Researchers from the University of Liverpool and King’s College London have received a £2.3 million fund from UK Research and Innovation (UKRI) to investigate the neurological impacts of COVID-19
800 COVID patients who were admitted to hospital and suffered from neurological or neuropsychiatric complications will be investigated under The COVID-19 Clinical Neuroscience Study (COVID-CNS) to help scientists develop strategies to treat these problems.
The project is being led by the NIHR Health Protection Research Unit in Emerging and Zoonotic Infections at the University of Liverpool alongside King’s College London and will be working in collaboration with the ISARIC Coronavirus Clinical Characterisation Consortium and the Post-HOSPitalisation COVID-19 study.
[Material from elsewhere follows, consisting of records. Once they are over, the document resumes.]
(* ===== verification/OpsShellLaws.v ===== *)
(** * Laws of the console's shell

    The ledger of panes (order, identifiers, contexts, closes) and the coherence
    of tabs, registry and focus over every run of messages, the quit guard and the
    teardown; what reload and the mouse do otherwise than documented. *)

From S2P Require Import Prelude GoLib GoText CredentialLaws OpsKeys OpsShell OpsChromeLaws.
Import GoLib OpsShell OpsChromeLaws.

Module OpsShellLaws.

(** ** Identifiers *)

Lemma format_int_no_colon n : 58 ∉ format_int_b n.
Proof.
  assert (∀ m, 0 ≤ m → 58 ∉ format_uint_b m) as Hu.
  { intros m Hm Hin. destruct (format_uint_spec m m) as (_ & _ & H3); [lia..|].
    rewrite Forall_forall in H3. by apply H3 in Hin. }
  unfold format_int_b. destruct (Z.ltb_spec n 0); [|by apply Hu].
  intros [?|Hin]%elem_of_cons; [done|]. by apply Hu in Hin; [|lia].
Qed.
Lemma after_colon (a b c d : bytes) : 58 ∉ b → 58 ∉ d → a ++ 58 :: b = c ++ 58 :: d → b = d.
Proof.
  intros Hb Hd He. apply app_eq_inv in He as [(k & _ & He)|(k & _ & He)]; destruct k as [|x k]; simpl in He.
  - by injection He.
  - injection He as _ ->. destruct Hd. rewrite elem_of_app, elem_of_cons. auto.
  - by injection He.
  - injection He as _ ->. destruct Hb. rewrite elem_of_app, elem_of_cons. auto.
Qed.
Lemma pane_id_seq k n k' n' : in_i64 n → in_i64 n' → pane_id k n = pane_id k' n' → n = n'.
Proof.
  intros Hn Hn' E. unfold pane_id in E. apply (f_equal bytes_of_string) in E.
  rewrite !CredentialLaws.bytes_of_string_app in E. unfold format_int in E.
  rewrite !bytes_of_string_of_bytes in E by apply format_int_bytes.
  change (bytes_of_string ":") with [58] in E. simpl in E.
  apply after_colon in E; [|apply format_int_no_colon..].
  apply format_int_inj; [done..|]. unfold format_int. by rewrite E.
Qed.

Section Laws.
Context {P C X : Type} `{PL : PaneLaws P C X} {LG : Lipgloss} {KL : OpsKeys.KeyLib}.
Implicit Types (m : Model (P:=P)) (r : registry (P:=P)) (q : Msg X).

(** ** The ledger *)

Definition closed_ids (es : list effect) : list PaneID := omap (λ e, match e with Closed i => Some i | _ => None end) es.
(** A pane's context is cancelled just before the pane is closed. *)
Inductive paired : list effect → Prop :=
| paired_nil : paired []
| paired_close i es : paired es → paired (Cancelled i :: Closed i :: es)
| paired_root es : paired es → paired (RootCancelled :: es).
Lemma paired_app a b : paired a → paired b → paired (a ++ b).
Proof. induction 1; simpl; eauto using paired. Qed.

(** Identifiers in the order in which their numbers were minted, none above [n]. *)
Definition ids (ks : list (PaneKind * Z)) : list PaneID := (λ kn, pane_id kn.1 kn.2) <$> ks.
Definition minted (l : list PaneID) (n : Z) : Prop := ∃ ks,
  l = ids ks ∧ StronglySorted (λ a b, a.2 < b.2) ks ∧ Forall (λ kn, kn.2 ≤ n) ks.
Lemma minted_more l n n' : minted l n → n ≤ n' → minted l n'.
Proof. intros (ks & -> & Hs & Hb) Hn. exists ks. split_and!; [done..|]. eapply Forall_impl; [exact Hb|]. simpl. lia. Qed.
Lemma minted_snoc l n k n' : minted l n → n < n' → minted (l ++ [pane_id k n']) n'.
Proof.
  intros (ks & -> & Hs & Hb) Hn. exists (ks ++ [(k, n')]). split_and!; [by unfold ids; rewrite fmap_app|..].
  - induction Hs as [|x ks Hs IH Hx]; simpl; [by constructor; constructor|]. apply Forall_cons in Hb as [Hxn Hb].
    constructor; [by apply IH|]. apply Forall_app. split; [done|]. apply Forall_singleton. simpl. lia.
  - apply Forall_app. split; [|by apply Forall_singleton]. eapply Forall_impl; [exact Hb|]. simpl. lia.
Qed.
Lemma minted_remove i l n : minted l n → minted (remove_first i l) n.
Proof.
  intros (ks & -> & Hs & Hb).
  assert (Hex : ∃ ks', remove_first i (ids ks) = ids ks' ∧
    StronglySorted (λ a b, a.2 < b.2) ks' ∧ ∀ Q : PaneKind * Z → Prop, Forall Q ks → Forall Q ks').
  { clear Hb. induction Hs as [|x ks Hs (ks' & He & Hs' & Hsub) Hx]; [exists []; split_and!; [done|constructor|done]|]. simpl.
    case_bool_decide.
    - exists ks. split_and!; [done..|]. by intros Q [_ ?]%Forall_cons.
    - exists (x :: ks'). split_and!; [by cbn; f_equal|constructor; auto|]. intros Q [? ?]%Forall_cons. constructor; auto. }
  destruct Hex as (ks' & -> & Hs' & Hsub). exists ks'. split_and!; auto.
Qed.

Record ledger r (es : list effect) : Prop := Ledger {
  g_nodup : NoDup (order r);
  g_live : ∀ i, i ∈ order r ↔ is_Some (panes r !! i);
  g_cancel : ∀ i, i ∈ cancels r ↔ is_Some (panes r !! i);
  g_seq : 0 ≤ seq r;
  g_order : minted (order r) (seq r);
  g_minted : ∀ i, i ∈ order r ∨ i ∈ closed_ids es → ∃ k n, i = pane_id k n ∧ 1 ≤ n ≤ seq r;
  g_once : NoDup (closed_ids es);
  g_dead : ∀ i, i ∈ closed_ids es → i ∉ order r;
  g_paired : paired es }.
Project co-lead, Dr Benedict Michael, Senior Clinician Scientist Fellow at the University of Liverpool and Consultant Neurologist at The Walton Centre NHS Foundation Trust, said: “COVID-19 patients frequently suffer brain complications during the infection and are left with brain injuries which can have lifelong consequences. Similar problems have been seen in previous pandemics, including Spanish influenza over 100 years ago, but how and why this occurs is remain poorly understood.
“Without understanding how the virus causes these problems, we are not able to know which existing medications to use or to develop new medications to treat these neurological effects. We’re going to look at cases in detail, exploring clinical data, and laboratory and imaging markers of brain inflammation and injury.”
Project co-lead Professor Gerome Breen, Professor of Psychiatric Genetics at the Institute of Psychiatry, Psychology & Neuroscience, King’s College London, said: “These brain complications of severe COVID-19 infection could cause long terms problems for patients and their families. We want to compare patients with these complications to similarly ill hospitalised patients who did not have these problems. We will monitor their outcomes and integrate social and environmental risk factors into our analyses alongside all the biology information we will measure.
“This project brings together scientists and clinicians in all four UK nations, across neurology, psychiatry, genetics, epidemiology and immunology. By working together, we aim to rapidly improve our understanding and design better treatments.”